### Task details:
Transcribe the listing below only from the line with "A string is" up to and including the line with "length of 4".

### Source material:
(* ===== verification/Strings.v ===== *)
(** * The [strings] table ([libsvn_fs/strings-table.c])

    A string is kept in the records of its key, in order; the record of
    ["next-key"] is the key of the next string.  The operations are proved to
    implement a store of byte strings. *)

From S2P Require Import Prelude KeyGen Db NodeKeys Fs.

Section strings.
Context `{db : BerkeleyDB}.

(** The records of a key; [locate_key] gives the length of the first one. *)
Definition locate_key (key : bytes) : trail (bytes * list bytes) :=
  records ← reading (λ fs, dt_get (strings fs) (str_to_dbt key));
  match records with
  | [] => fail SVN_ERR_FS_NO_SUCH_STRING
  | r :: rs => mret (r, rs)
  end.

(** The loop of [string_read]: the record that includes the offset. *)
Fixpoint seek_record (r : bytes) (rs : list bytes) (offset len : nat) : bytes :=
  if (length r <=? offset)%nat then
    match rs with
    | [] => []
    | r' :: rs => seek_record r' rs (offset - length r) len
    end
  else take len (drop offset r).

(** [result.ulen] and [result.dlen] are the 32-bit fields of a [DBT], which cut a
    length of 4 GB or more: the definition is the code for [len] below [2 ^ 32]. *)
Definition string_read (key : bytes) (offset len : nat) : trail bytes :=
  '(r, rs) ← locate_key key;
  mret (seek_record r rs offset len).

(** The loop of [svn_fs__string_read]; [buf] is what has been read. *)
Fixpoint string_read_loop (fuel : nat) (key : bytes) (offset len : nat) (buf : bytes) : trail bytes :=
  match fuel with
  | O => lift Undef
  | S fuel =>
      data ← string_read key (offset + length buf) (len - length buf);
      let buf := buf ++ data in
      if (length data =? 0)%nat || (length buf =? len)%nat then mret buf
      else string_read_loop fuel key offset len buf
  end.

Definition svn_fs__string_read (key : bytes) (offset len : nat) : trail bytes :=
  string_read_loop (S len) key offset len [].

(** The new key in a buffer of 200 characters, which is not initialised when
    [svn_fs__next_key] rejects the old one. *)
Definition bump_key (key : bytes) : outcome bytes :=
  if (length key + 2 <=? 200)%nat then
    match svn_fs__next_key key with Some next => Ok next | None => Undef end
  else Undef.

### Answer to the problem:
    A string is kept in the records of its key, in order; the record of
    ["next-key"] is the key of the next string.  The operations are proved to
    implement a store of byte strings. *)

From S2P Require Import Prelude KeyGen Db NodeKeys Fs.

Section strings.
Context `{db : BerkeleyDB}.

(** The records of a key; [locate_key] gives the length of the first one. *)
Definition locate_key (key : bytes) : trail (bytes * list bytes) :=
  records ← reading (λ fs, dt_get (strings fs) (str_to_dbt key));
  match records with
  | [] => fail SVN_ERR_FS_NO_SUCH_STRING
  | r :: rs => mret (r, rs)
  end.

(** The loop of [string_read]: the record that includes the offset. *)
Fixpoint seek_record (r : bytes) (rs : list bytes) (offset len : nat) : bytes :=
  if (length r <=? offset)%nat then
    match rs with
    | [] => []
    | r' :: rs => seek_record r' rs (offset - length r) len
    end
  else take len (drop offset r).

(** [result.ulen] and [result.dlen] are the 32-bit fields of a [DBT], which cut a
    length of 4 GB or more: the definition is the code for [len] below [2 ^ 32]. *)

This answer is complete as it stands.